▸ **WHAT IS EXPECTED**
Retype the entries in full, exactly.

####

(** *** The selection loop *)

(** As long as the index stays below [2 ^ 53] the loop is the mixed-radix
    decoding with floor division. *)
Lemma select_words_mixed_radix (lists : list (list string)) :
  Forall (fun L => 0 < len L < 2 ^ 53) lists ->
  forall index acc,
    0 <= index < 2 ^ 53 ->
    select_words lists index acc = Ok (acc ++ mixed_radix lists index).
Proof.
  induction 1 as [| L rest HL Hrest IH]; intros index acc Hi.
  - cbn [select_words mixed_radix]. rewrite app_nil_r. reflexivity.
  - cbn [select_words mixed_radix].
    unfold mod_. destruct (Z.eqb_spec (len L) 0) as [E | _]; [lia |].
    cbn [bind].
    pose proof (Z.mod_pos_bound index (len L) ltac:(lia)) as Hm.
    unfold getitem.
    destruct (Z.ltb_spec (index mod len L) 0) as [? | _]; [lia |].
    destruct (Z.ltb_spec (index mod len L) 0) as [? | _]; [lia |].
    assert (Hlt : (Z.to_nat (index mod len L) < List.length L)%nat)
      by (unfold len in Hm |- *; lia).
    destruct (nth_error L (Z.to_nat (index mod len L))) as [w |] eqn:Hw.
    2:{ apply nth_error_None in Hw. lia. }
    cbn [of_option bind].
    rewrite (nth_error_nth _ _ EmptyString Hw).
    destruct (PyFacts.truediv_exact index (len L) Hi HL) as (f & Hf & Hint).
    rewrite Hf. cbn [bind]. rewrite Hint.
    rewrite IH.
    + rewrite <- app_assoc. reflexivity.
    + split; [apply Z.div_pos; lia |].
      apply Z.le_lt_trans with index; [| lia].
      apply Z.div_le_upper_bound; [lia |].
      rewrite <- (Z.mul_1_l index) at 1. apply Z.mul_le_mono_nonneg_r; lia.
Qed.

Lemma mixed_radix_length (lists : list (list string)) (index : Z) :
  List.length (mixed_radix lists index) = List.length lists.
Proof.
  revert index. induction lists as [| L rest IH]; intros index;
    cbn [mixed_radix List.length]; [reflexivity |].
  rewrite IH. reflexivity.
Qed.

(** *** The sizes of the lists under each ceiling *)

Lemma list_sizes : len NOUNS = 554 /\ len ADJECTIVES = 642.
Proof. split; vm_compute; reflexivity. Qed.

Lemma noun_sizes :
  count_upto 3 NOUNS = 48%nat /\ count_upto 4 NOUNS = 225%nat /\
  count_upto 5 NOUNS = 390%nat /\ count_upto 6 NOUNS = 476%nat /\
  count_upto 7 NOUNS = 522%nat /\ count_upto 8 NOUNS = 544%nat /\
  count_upto 9 NOUNS = 552%nat.
Proof. repeat split; vm_compute; reflexivity. Qed.

Lemma adjective_sizes :
  count_upto 3 ADJECTIVES = 4%nat /\ count_upto 4 ADJECTIVES = 24%nat /\
  count_upto 5 ADJECTIVES = 71%nat /\ count_upto 6 ADJECTIVES = 179%nat /\
  count_upto 7 ADJECTIVES = 363%nat /\ count_upto 8 ADJECTIVES = 509%nat /\
  count_upto 9 ADJECTIVES = 603%nat.
Proof. repeat split; vm_compute; reflexivity. Qed.

Lemma effective_size_bounds (L : list string) (c : Z) :
  effective_size L c <= len L.
Proof.
  unfold effective_size, len. pose proof (count_upto_le c L).
  destruct (0 <? c); lia.
Qed.

Lemma effective_size_limited (L : list string) (c : Z) :
  0 < c -> effective_size L c = Z.of_nat (count_upto c L).
Proof.
  intros Hc. unfold effective_size.
  destruct (Z.ltb_spec 0 c); [reflexivity | lia].
Qed.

####

▸ **SOLUTION FOR THIS PROBLEM**
(** *** The selection loop *)

(** As long as the index stays below [2 ^ 53] the loop is the mixed-radix
    decoding with floor division. *)
Lemma select_words_mixed_radix (lists : list (list string)) :
  Forall (fun L => 0 < len L < 2 ^ 53) lists ->
  forall index acc,
    0 <= index < 2 ^ 53 ->
    select_words lists index acc = Ok (acc ++ mixed_radix lists index).
Proof.
  induction 1 as [| L rest HL Hrest IH]; intros index acc Hi.
  - cbn [select_words mixed_radix]. rewrite app_nil_r. reflexivity.
  - cbn [select_words mixed_radix].
    unfold mod_. destruct (Z.eqb_spec (len L) 0) as [E | _]; [lia |].
    cbn [bind].
    pose proof (Z.mod_pos_bound index (len L) ltac:(lia)) as Hm.
    unfold getitem.
    destruct (Z.ltb_spec (index mod len L) 0) as [? | _]; [lia |].
    destruct (Z.ltb_spec (index mod len L) 0) as [? | _]; [lia |].
    assert (Hlt : (Z.to_nat (index mod len L) < List.length L)%nat)
      by (unfold len in Hm |- *; lia).
    destruct (nth_error L (Z.to_nat (index mod len L))) as [w |] eqn:Hw.
    2:{ apply nth_error_None in Hw. lia. }
    cbn [of_option bind].
    rewrite (nth_error_nth _ _ EmptyString Hw).
    destruct (PyFacts.truediv_exact index (len L) Hi HL) as (f & Hf & Hint).
    rewrite Hf. cbn [bind]. rewrite Hint.
    rewrite IH.
    + rewrite <- app_assoc. reflexivity.
    + split; [apply Z.div_pos; lia |].
      apply Z.le_lt_trans with index; [| lia].
      apply Z.div_le_upper_bound; [lia |].
      rewrite <- (Z.mul_1_l index) at 1. apply Z.mul_le_mono_nonneg_r; lia.
Qed.

Lemma mixed_radix_length (lists : list (list string)) (index : Z) :
  List.length (mixed_radix lists index) = List.length lists.
Proof.
  revert index. induction lists as [| L rest IH]; intros index;
    cbn [mixed_radix List.length]; [reflexivity |].
  rewrite IH. reflexivity.
Qed.

(** *** The sizes of the lists under each ceiling *)

Lemma list_sizes : len NOUNS = 554 /\ len ADJECTIVES = 642.
Proof. split; vm_compute; reflexivity. Qed.

Lemma noun_sizes :
  count_upto 3 NOUNS = 48%nat /\ count_upto 4 NOUNS = 225%nat /\
  count_upto 5 NOUNS = 390%nat /\ count_upto 6 NOUNS = 476%nat /\
  count_upto 7 NOUNS = 522%nat /\ count_upto 8 NOUNS = 544%nat /\
  count_upto 9 NOUNS = 552%nat.
Proof. repeat split; vm_compute; reflexivity. Qed.

Lemma adjective_sizes :
  count_upto 3 ADJECTIVES = 4%nat /\ count_upto 4 ADJECTIVES = 24%nat /\
  count_upto 5 ADJECTIVES = 71%nat /\ count_upto 6 ADJECTIVES = 179%nat /\
  count_upto 7 ADJECTIVES = 363%nat /\ count_upto 8 ADJECTIVES = 509%nat /\
  count_upto 9 ADJECTIVES = 603%nat.
Proof. repeat split; vm_compute; reflexivity. Qed.

Lemma effective_size_bounds (L : list string) (c : Z) :
  effective_size L c <= len L.
Proof.
  unfold effective_size, len. pose proof (count_upto_le c L).
  destruct (0 <? c); lia.
Qed.

Lemma effective_size_limited (L : list string) (c : Z) :
  0 < c -> effective_size L c = Z.of_nat (count_upto c L).
Proof.
  intros Hc. unfold effective_size.
  destruct (Z.ltb_spec 0 c); [reflexivity | lia].
Qed.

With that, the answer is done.